Lemma submit_to_stream_payload_witness :
  DataProductShareView.submit_to_stream (Sample.env 1) "hermes" "M31"
    [Sample.row1; Sample.row2] "From TOMToolkit" Sample.world
  = (Ok (),
     add_event
       (HttpPost "https://hermes.example/submit/"
          (JsonBody
             (JObj [("topic", JStr "hermes.test");
                    ("title", JStr "TOM Toolkit test (Photometry)");
                    ("author", JStr "llindstrom@lco.global");
                    ("data",
                     JObj [("photometry_data",
                            JList [JObj [("photometryId", JStr "M31");
                                         ("dateObs", JStr "59000.1"); ("band", JStr "r");
                                         ("brightness", JStr "17.2");
                                         ("brightnessError", JStr "0.05");
                                         ("brightnessUnit", JStr "AB mag")];
                                   JObj [("photometryId", JStr "M31");
                                         ("dateObs", JStr "59001.3"); ("band", JStr "g");
                                         ("brightness", JStr "17.9");
                                         ("brightnessError", JStr "0.07");
                                         ("brightnessUnit", JStr "AB mag")]])]);
                    ("message_text",
                     JStr "Test alert from TOM Toolkit at 2023-01-01 00:00:00")]))
          [] None) Sample.world).
Proof.
  destruct (submit_to_stream_payload (Sample.env 1) "hermes" "M31"
              [Sample.row1; Sample.row2] "From TOMToolkit" Sample.world
              "https://hermes.example/") as (payload & Hmaps & Hrun).
  - reflexivity.
  - refine (bool_decide_unpack _ _). vm_compute. exact I.
  - rewrite Hrun. clear Hrun.
    apply Forall2_cons_inv_l in Hmaps
      as (e1 & rest & (t1 & f1 & m1 & r1 & Ht1 & Hf1 & Hm1 & Hr1 & ->) & Hmaps & ->).
    apply Forall2_cons_inv_l in Hmaps
      as (e2 & rest' & (t2 & f2 & m2 & r2 & Ht2 & Hf2 & Hm2 & Hr2 & ->) & Hmaps & ->).
    apply Forall2_nil_inv_l in Hmaps as ->.
    vm_compute in Ht1, Hf1, Hm1, Hr1, Ht2, Hf2, Hm2, Hr2.
    injection Ht1 as <-. injection Hf1 as <-. injection Hm1 as <-. injection Hr1 as <-.
    injection Ht2 as <-. injection Hf2 as <-. injection Hm2 as <-. injection Hr2 as <-.
    reflexivity.
Defined.

(** ** DataProductShareView.share_with_tom *)

Section ShareWithTom.

Context (env : Env).

Import DataProductShareView.

Lemma sharing_setting_ok tom_name key v w :
  sharing_key (settings env) tom_name key = Some v →
  sharing_setting env tom_name key w = (Ok v, w).
Proof.
  unfold sharing_key, sharing_setting. intros H. run.
  destruct (DATA_SHARING (settings env) !! tom_name) as [d|]; [|done].
  simpl in H. run. by rewrite H.
Qed.

Lemma sharing_setting_err tom_name key w :
  sharing_key (settings env) tom_name key = None →
  ∃ missing, sharing_setting env tom_name key w = (Raise (KeyError missing), w).
Proof.
  unfold sharing_key, sharing_setting. intros H. run.
  destruct (DATA_SHARING (settings env) !! tom_name) as [d|]; run; [|by eexists].
  simpl in H. rewrite H. by eexists.
Qed.

Lemma sharing_credentials_ok tom_name base username password w :
  sharing_key (settings env) tom_name "BASE_URL" = Some base →
  sharing_key (settings env) tom_name "USERNAME" = Some username →
  sharing_key (settings env) tom_name "PASSWORD" = Some password →
  sharing_credentials env tom_name w = (Ok (base, username, password), w).
Proof.
  intros Hb Hu Hp. unfold sharing_credentials, try_except, mbind, M_bind.
  rewrite (sharing_setting_ok _ _ _ _ Hb), (sharing_setting_ok _ _ _ _ Hu),
    (sharing_setting_ok _ _ _ _ Hp).
  reflexivity.
Qed.

Lemma sharing_credentials_err tom_name w :
  misconfigured (settings env) tom_name →
  ∃ msg, sharing_credentials env tom_name w = (Raise (ImproperlyConfigured msg), w).
Proof.
  intros Hmis. unfold sharing_credentials, try_except, mbind, M_bind.
  destruct (sharing_key (settings env) tom_name "BASE_URL") as [b|] eqn:Hb.
  2:{ destruct (sharing_setting_err _ _ w Hb) as [k ->]. by eexists. }
  rewrite (sharing_setting_ok _ _ _ _ Hb).
  destruct (sharing_key (settings env) tom_name "USERNAME") as [u|] eqn:Hu.
  2:{ destruct (sharing_setting_err _ _ w Hu) as [k ->]. by eexists. }
  rewrite (sharing_setting_ok _ _ _ _ Hu).
  destruct (sharing_key (settings env) tom_name "PASSWORD") as [p|] eqn:Hp.
  2:{ destruct (sharing_setting_err _ _ w Hp) as [k ->]. by eexists. }
  destruct Hmis as [H|[H|H]]; congruence.
Qed.

(** The second half of [share_with_tom], by the file, the remote key and
    the outcome of the POST. *)
Lemma post_dataproduct_cases base auth product remote_pk w :
  let path := upload_path env product in
  match media w !! path, remote_pk with
  | None, _ =>
      post_dataproduct env base auth product remote_pk w
      = (Raise (FileNotFoundError path), add_event (FileOpen path) w)
  | Some _, None =>
      post_dataproduct env base auth product remote_pk w
      = (Raise (UnboundLocalError "destination_tom_target_id"), add_event (FileOpen path) w)
  | Some contents, Some i =>
      match dataproduct_reply env base product i contents with
      | inr response =>
          post_dataproduct env base auth product remote_pk w
          = (Ok (), foldl (λ w e, add_event e w) w
                      [FileOpen path; dataproduct_post base auth product i contents;
                       Log DEBUG ("DataProductShareView.share_with_tom response.status_code: "
                                  +:+ pretty (status_code response));
                       Log DEBUG ("DataProductShareView.share_with_tom response.text: "
                                  +:+ text response)])
      | inl msg =>
          post_dataproduct env base auth product remote_pk w
          = (Raise (RequestException msg),
             foldl (λ w e, add_event e w) w
               [FileOpen path; dataproduct_post base auth product i contents])
      end
  end.
Proof.
  unfold upload_path, post_dataproduct, dataproduct_reply. run.
  destruct (media w !! _) as [contents|]; run; [|reflexivity].
  destruct remote_pk as [i|]; run; [|reflexivity].
  by destruct (post_api env _ _).
Qed.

[About this task] Give back, unchanged, the run of lines in the listing above that begins at the line containing "injection Ht1 as" and ends at the line containing "(** ** DataProductShareView.share_with_tom *)", both included.

[Answer section]
    injection Ht1 as <-. injection Hf1 as <-. injection Hm1 as <-. injection Hr1 as <-.
    injection Ht2 as <-. injection Hf2 as <-. injection Hm2 as <-. injection Hr2 as <-.
    reflexivity.
Defined.

(** ** DataProductShareView.share_with_tom *)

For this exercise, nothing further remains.